The problems associated with original equipment mechanical seals 4-4

The next time you purchase a pump, mixer or some other type of rotating equipment and request that it be supplied with mechanical seals, you’re going to be very disappointed in the performance of those seals unless you specify exactly which brand, model and materials you want.

If you fail to do this you’ll be supplied with a hydraulically unbalanced mechanical seal, manufactured from unnamed grades of materials and you will find that the seal will leak long before the sacrificial seal faces are worn out. In other words, the seal will have plenty of wearable carbon face left when it starts to leak.

In addition to supplying a poor performing seal the manufacturer will attempt to put the seal into a piece of equipment that was designed for soft packing. The result will be less than idealr seal and bearing performance and premature failure of both of them.

What’s wrong with these O.E.M. seals? The following paragraphs will describe a few of the problems. The seal that came in your pump was probably supplied with:

  • An unknown grade of carbon/ graphite with binders and fillers that can be attacked by the product or cleaners used to flush the lines. In most cases the seal will be too porous for higher temperature applications
  • An unknown grade of elastomer that has a temperature limit, chemical compatibility problems, possible shelf life, and sensitivity to steam cleaning, or some lubricants that might be put on the seal during the installation process.
  • Stainless steel springs that are subject to chloride stress corrosion failure.
  • Multiple springs located in the sealing medium that can easily clog when solids are present.
  • A spring loaded dynamic elastomer or Teflon® piece that is not free to flex and roll on the shaft. These wedge and v-ring designs will damage the expensive shaft (this is called fretting) so the manufacturer will be forced to supply a sleeve that will weaken the shaft.
  • Without a method of compensating for axial growth or impeller adjustment. This is a major problem with seals that position against a shoulder on the shaft.
  • Seal designs that are sensitive to the diameter, tolerance and surface finish of the shaft or sleeve.
  • A discharge recirculation line that will fill the limited space stuffing box with solids and abrasives that can interfere with the free movement of the seal, or even worse, a filter in this line that will clog up and cause overheating in the stuffing box.
  • Rubber bellows designs that are very sensitive to the installation lubricant, shelf life and heat. These designs will experience massive failure as the bellows ruptures (and it will)
  • Piloted glands, with drilled bolt holes that require a large inventory of glands and prevent you from using the same gland on most pumps of the same shaft size
  • Single spring seal designs that are wound in one direction and therefor sensitive to the direction of shaft rotation.

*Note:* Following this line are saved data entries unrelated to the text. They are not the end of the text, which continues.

(** *** Nodes that are neither model requests nor tool calls *)

(** C9.  A node that neither predicate recognizes is skipped: the response
    record and the calls made are what they were. *)
Theorem other_node_skipped cbs (n : node) (st : state) :
  is_model_request_node n = false →
  is_call_tools_node n = false →
  process_node cbs n () st = (Returns (), st).
Proof. intros Hm Ht. unfold process_node. by rewrite Hm, Ht. Qed.

(** *** Model-request nodes *)

Lemma async_for_returns {A S} (s : script A) (body : A → S → M S) acc st a st' :
  async_for s body acc st = (Returns a, st') →
  for_each body (items s) acc st = (Returns a, st') ∧ stop s = None.
Proof.
  unfold async_for. rewrite bind_run.
  destruct (for_each body (items s) acc st) as [[a'|e] st1]; [|done].
  destruct (stop s); [done|]. by intros [= -> ->].
Qed.

Lemma async_for_raises {A S} (s : script A) (body : A → S → M S) acc st e st' :
  async_for s body acc st = (Raises e, st') →
  for_each body (items s) acc st = (Raises e, st')
  ∨ (∃ a, for_each body (items s) acc st = (Returns a, st') ∧ stop s = Some e).
Proof.
  unfold async_for. rewrite bind_run.
  destruct (for_each body (items s) acc st) as [[a'|e'] st1]; [|by left].
  destruct (stop s) as [e'|]; [|done]. intros [= -> ->]. right. by exists a'.
Qed.
(** [read] inside the content. *)
Lemma reading_read (d : list Z) (p n : Z) (f : Kero_file) :
  reading d p f -> 0 <= n -> p + n <= Z.of_nat (length d) ->
  exists f',
    read n f = Ok (take (Z.to_nat n) (drop (Z.to_nat p) d), f')
    /\ reading d (p + n) f'
    /\ moved f f'.
Proof.
  intros Hrg Hn Hle. destruct (reading_length d p f Hrg) as (Hlen & Hp0 & H63).
  destruct Hrg as [Hok Ho Hs Hc Hp].
  pose proof Hok as [Hr Hd Hb Hbound Hpos Hmode Hstream].
  assert (H64 : 2 ^ 63 < 2 ^ 64) by reflexivity.
  assert (Hbytes : forall f', read n f = Ok (take (Z.to_nat n) (drop (Z.to_nat p) d), f')
                   -> reading d (p + n) f' ->
                   exists f', read n f = Ok (take (Z.to_nat n) (drop (Z.to_nat p) d), f')
                              /\ reading d (p + n) f' /\ moved f f').
  { intros f' E R. exists f'. split; [exact E|]. split; [exact R|].
    eapply read_moved. exact E. }
  rewrite <- Hc, <- Hp in *.
  destruct (decide (current_position f < file_size f)) as [Hlt|Hge].
  - destruct (decide (current_position f + n <= file_size f)) as [Hin|Hcross].
    + destruct (read_fuel_on_disk 1 n f Hok ltac:(lia) Hlt Hin)
        as (f' & Hread & Hcp & Hfs & Hnf & Hbuf & Hdisk & Hr' & Ho' & Hf' & Hpos' & Hin').
      apply (Hbytes f').
      * unfold read. rewrite Hread. do 2 f_equal.
        rewrite take_drop_content by lia.
        replace (Z.to_nat (n - Z.max 0 (file_size f - current_position f))) with 0%nat by lia.
        rewrite take_0, app_nil_r. f_equal. lia.
      * constructor; [constructor|..]; unfold content;
          rewrite ?Hfs, ?Hnf, ?Hbuf, ?Hdisk, ?Hcp; try assumption; try reflexivity; try lia.
        -- intros _. exact Hin'.
        -- intros _. rewrite Ho'. split; [exact Hf'|]. rewrite Hpos', Hcp. reflexivity.
    + unfold read. rewrite read_fuel_unfold. rewrite Hr. cbn [negb].
      destruct (current_position f <? file_size f) eqn:E1; [|apply Z.ltb_ge in E1; lia].
      rewrite (u64_small (current_position f + n)) by lia.
      destruct (file_size f <? current_position f + n) eqn:E2; [|apply Z.ltb_ge in E2; lia].
      cbv zeta. rewrite (u64_small (file_size f - current_position f)) by lia.
      destruct (read_fuel_on_disk 0 (file_size f - current_position f) f Hok
                  ltac:(lia) Hlt ltac:(lia))
        as (f1 & Hread & Hcp & Hfs & Hnf & Hbuf & Hdisk & Hr1 & Ho1 & Hf1 & Hpos1 & Hin1).
      rewrite Hread. bind_ok. rewrite u64_small by lia.
      rewrite (read_fuel_in_buffer 0 _ f1); [|assumption|lia..].
      rewrite Hcp, Hfs, Hnf, Hbuf.
      destruct (next_free f <? _) eqn:E3; [apply Z.ltb_lt in E3; lia|]. bind_ok.
      eexists. split; [|split].
      * do 2 f_equal. rewrite take_drop_content by lia. f_equal; f_equal; try lia.
        f_equal. lia.
      * constructor; [constructor|..]; unfold content; kf_simpl;
          rewrite ?Hfs, ?Hnf, ?Hbuf, ?Hdisk, ?Hcp; try assumption; try reflexivity; try lia.
        intros _. exact Hin1.
      * destruct (read_fuel_moved _ _ _ _ _ Hread) as (s & c & ->).
        eexists _, _. reflexivity.
  - apply (Hbytes (set_current_position (current_position f + n) f)).
    + unfold read. rewrite read_fuel_in_buffer; [|assumption|lia..].
      destruct (next_free f <? _) eqn:E3; [apply Z.ltb_lt in E3; lia|].
      do 2 f_equal. rewrite take_drop_content by lia.
      replace (Z.to_nat (Z.min n (file_size f - current_position f))) with 0%nat by lia.
      rewrite take_0, app_nil_l. f_equal. lia.
    + constructor; [constructor|..]; unfold content; kf_simpl;
        try assumption; try reflexivity; try lia.
Qed.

Please look at the following diagram.

This diagram describes a rotating “back to back” dual seal with a whole series of problems that include:

  • Spring loaded elastomers that cause fretting damage in two places on the shaft or sleeve.
  • Designs in which the spring load on the seal faces increases and decreases as the shaft moves axially.
  • The inner rotating face moves into the solids as the carbon wears, causing “face hang up” and premature failure, along with product dilution.
  • Faces that are kept closed by barrier fluid pressure and will open if there is a surge of pressure in the system or the barrier fluid pressure is lost.
  • Dirt and solid particles are centrifuged into the lapped faces of the inner seal.
  • If the outside seal fails or wears out (and it is supposed to) the inner seal will blow open when the barrier fluid pressure is lost, making the design unsafe with dangerous or expensive products.
  • Seals that are unable to compensate for shaft radial movement because they are located too far away from the support bearings and the hard face is too narrow causing the carbon or softer face to “run off” during radial movement of the shaft.
  • No provision for environmental controls that are necessary in many applications.
  • No way of venting air from the seal faces when the seal is mounted in vertical applications.

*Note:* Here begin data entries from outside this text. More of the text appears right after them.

(** * train_llm.py: resumable training loop, stage timers, leader-first execution

    A shallow embedding of [10-finetuning-llama-405b/train_llm.py]:

    - [LocalTimer]: the per-stage timer class;
    - the training loop of [main] (lines 227-324), as a computation in a
      small state-and-exception monad that also records what the run does;
    - the resume attempt of [main] (lines 162-193) over a model of the
      experiment directory;
    - [rank0_first], as a transition system of processes meeting at barriers.

    Python integers are [Z]; floating point numbers (losses, wall-clock
    readings) are idealised as rationals [Q]; rounding is not modelled.  Calls
    into external collaborators (data loader, model, optimizer, process
    group) are answered by an environment of oracles keyed by the position of
    the call, so that a call can succeed or raise. *)

From Stdlib Require Import ZArith QArith List Bool Lia.
From Stdlib Require String.
From Stdlib Require Import SpecFloat.
Import ListNotations.
Local Open Scope Z_scope.

(** ** Python basics *)

Inductive exn : Type :=
| ZeroDivisionError
| TypeError
| FileNotFoundError
| CheckpointException
| ExternalError (code : nat).

Inductive result (A : Type) : Type :=
| Ok (a : A)
| Raise (e : exn).
Arguments Ok {A} a.
Arguments Raise {A} e.

(** [range(lo, hi)]: empty when [hi <= lo]. *)
Definition range (lo hi : Z) : list Z :=
  map (fun k => lo + Z.of_nat k) (seq 0 (Z.to_nat (hi - lo))).

(** [a % b] on Python integers: the sign follows the divisor, and a zero
    divisor raises. *)
Definition py_mod (a b : Z) : result Z :=
  if b =? 0 then Raise ZeroDivisionError else Ok (a mod b).

(** [sum(xs)]: left to right, starting from [0]. *)
Definition py_sum (xs : list Q) : Q := fold_left Qplus xs 0%Q.

(** ** LocalTimer (lines 390-416)

    [time.time()] is a reading of the wall clock: [time_at n] is the value of
    the [n]-th reading, and every method threads the number of readings made
    so far.  [self.synchronize()] only blocks and is not modelled. *)

Module LocalTimer.

Record t : Type := mk {
  measurements : list Q;
  start_time : option Q
}.

(** [__init__] *)
Definition init : t := mk [] None.

(** [__enter__] *)
Definition enter (time_at : nat -> Q) (clk : nat) (self : t) : t * nat :=
  (mk (measurements self) (Some (time_at clk)), S clk).

(** [__exit__(type, value, traceback)]: [traceback] is [None] exactly when
    the body of the [with] block finished normally.  Subtracting a
    [start_time] of [None] is a [TypeError]. *)
Definition exit (time_at : nat -> Q) (traceback : option exn) (clk : nat)
    (self : t) : result t * nat :=
  match traceback with
  | None =>
      let end_time := time_at clk in
      match start_time self with
      | Some s => (Ok (mk (measurements self ++ [(end_time - s)%Q]) None), S clk)
      | None => (Raise TypeError, S clk)
      end
  | Some _ => (Ok (mk (measurements self) None), clk)
  end.

(** [avg_elapsed_ms] in exact arithmetic: [1000 * (sum(m) / len(m))]; the
    division is by the integer [len(m)] and raises when it is zero.  The
    loop model uses this reading; [LocalTimer64.avg_elapsed_ms] below is the
    evaluation in double precision. *)
Definition avg_elapsed_ms (self : t) : result Q :=
  match length (measurements self) with
  | O => Raise ZeroDivisionError
  | S _ as n => Ok (1000 * (py_sum (measurements self) / inject_Z (Z.of_nat n)))%Q
  end.

(** [reset] *)
Definition reset (self : t) : t := mk [] None.

End LocalTimer.

(** The specification's reading of the timer query: the arithmetic mean of the
    samples, each converted to milliseconds. *)
Definition to_ms (seconds : Q) : Q := (seconds * 1000)%Q.

Definition arithmetic_mean (xs : list Q) : Q :=
  (fold_right Qplus 0 xs / inject_Z (Z.of_nat (length xs)))%Q.

Definition mean_ms (samples : list Q) : Q := arithmetic_mean (map to_ms samples).

(** ** The timer query in double precision

    The samples of a timer are Python floats, IEEE 754 binary64 numbers, and
    every operation on them rounds to the nearest float, ties to even.  The
    loop model above measures time in exact numbers; here the query is
    evaluated as the code evaluates it. *)

Module Float64.

Definition f64 : Type := spec_float.

(** [float(n)] of an integer. *)
Definition of_int (n : Z) : f64 := binary_normalize 53 1024 n 0 false.

Definition add : f64 -> f64 -> f64 := SFadd 53 1024.
Definition div : f64 -> f64 -> f64 := SFdiv 53 1024.
Definition mul : f64 -> f64 -> f64 := SFmul 53 1024.

(** The number a float stands for, when it is finite. *)
Definition value (x : f64) : option Q :=
  match x with
  | S754_zero _ => Some 0%Q
  | S754_finite s m e =>
      Some ((if s then -1 else 1) * inject_Z (Zpos m) * Qpower 2 e)%Q
  | S754_infinity _ | S754_nan => None
  end.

What can you do about these problems? The answer is obvious; do not use original equipment seals. Do you remember how you handled the packing that came in pumps? You threw that stuff away and used the type that worked in your applications. Tell your supplier that you want balanced O-ring seals made from proper materials and the material grades must be identified because you chose not to run your facility on “mystery materials”.

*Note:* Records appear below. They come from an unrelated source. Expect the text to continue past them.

(** A call creates two list objects, fills them, and returns what the
    store-free [sunset_time] returns on the same globals. *)
Lemma mutable_sunset_time_eq (sun_alt : EarthLocation -> Q -> float)
  (locs : list EarthLocation) (time : Q) (n_time : nat) (s : Mutable.Store) :
  Mutable.sunset_time sun_alt locs time n_time s
  = (Mutable.mk_store (Mutable.globals s)
       (Mutable.lists s ++ [map snd (winners sun_alt (time_grid time n_time) locs);
                            map fst (winners sun_alt (time_grid time n_time) locs)]),
     snd (sunset_time sun_alt locs time n_time (Mutable.globals s))).
Proof.
  unfold Mutable.sunset_time, sunset_time.
  set (grid := time_grid time n_time).
  rewrite fold_loop_body, picks_winners. cbn [app]. rewrite combine_fst_snd.
  set (w := winners sun_alt grid locs).
  unfold Mutable.bind at 1. unfold Mutable.new_list at 1.
  unfold Mutable.bind at 1. unfold Mutable.new_list at 1.
  cbn [Mutable.globals Mutable.lists].
  rewrite length_app. cbn [length]. rewrite Nat.add_1_r.
  rewrite <- app_assoc. cbn [app].
  unfold Mutable.bind at 1.
  rewrite for_each_loop_turn, picks_winners. fold w. cbn [app].
  unfold Mutable.bind at 1. unfold Mutable.array at 1. cbn [Mutable.lists].
  unfold Mutable.bind at 1. unfold Mutable.array at 1. cbn [Mutable.lists].
  rewrite nth_first, nth_second, combine_fst_snd.
  unfold Mutable.bind, Mutable.ret. rewrite map_py_local_sunset.
  cbn [Mutable.globals]. unfold nb_bind, nb_ret.
  pose proof (nb_map_local_sunset_reads Pytz.utc (obstime_datetime grid locs) w
                (Mutable.globals s)) as H.
  destruct (nb_map (local_sunset Pytz.utc (obstime_datetime grid locs)) w
              (Mutable.globals s)) as [nb' [sunsets | e]];
    cbn [fst snd] in *; reflexivity.
Qed.

(** C8.  Here the two lists the function fills are objects in a store that
    also holds the notebook's globals and every other list object.  Take two
    stores that agree on the timezone table, whatever else they hold, and
    run [sunset_time] with the same locations, the same day and the same grid
    size (the ephemeris being the same function): the two calls return the
    same indices and the same timestamps, or raise the same exception; so
    does a second call made right after the first, in the store it left.  A
    call leaves the globals as they were and every object that existed
    before it as it was: it writes only to the two list objects it creates.
    What it returns is what the store-free [sunset_time] returns on the same
    globals. *)
Theorem sunset_time_is_deterministic_and_stateless
  (sun_alt : EarthLocation -> Q -> float) (locs : list EarthLocation)
  (time : Q) (n_time : nat) (s s' : Mutable.Store) :
  tzs (Mutable.globals s) = tzs (Mutable.globals s') ->
  let first := Mutable.sunset_time sun_alt locs time n_time s in
  let other := Mutable.sunset_time sun_alt locs time n_time s' in
  let second := Mutable.sunset_time sun_alt locs time n_time (fst first) in
  snd other = snd first
  /\ snd second = snd first
  /\ Mutable.globals (fst first) = Mutable.globals s
  /\ firstn (length (Mutable.lists s)) (Mutable.lists (fst first)) = Mutable.lists s
  /\ snd first = snd (sunset_time sun_alt locs time n_time (Mutable.globals s)).
Proof.
  intros Htzs. cbv zeta.
  rewrite (mutable_sunset_time_eq sun_alt locs time n_time s). cbn [fst snd].
  rewrite (mutable_sunset_time_eq sun_alt locs time n_time s'). cbn [fst snd].
  rewrite mutable_sunset_time_eq. cbn [fst snd Mutable.globals Mutable.lists].
  split; [| split; [| split; [| split]]]; try reflexivity.
  - rewrite !sunset_time_eq. cbn [snd]. cbv zeta. now rewrite Htzs.
  - rewrite firstn_app, Nat.sub_diag, firstn_all. cbn [firstn]. apply app_nil_r.
Qed.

To insure longer mechanical seal life do the following:

  • Specify hyfraulically balanced o-ring seals.
  • Require that all seal materials be identified by compound and grade.
  • Use split or cartridge seals for ease of assembly.
  • Connect a suction recirculation line between the front of the stuffing box and the suction side of the pump or any other low pressure point in the system.
    • CAUTION : This will lower stuffing box pressure, so do not do this if you are pumping close to the vapor point of the liquid. In this case you would connect the line between the stuffing box and the discharge side of the pump to raise stuffing box pressure.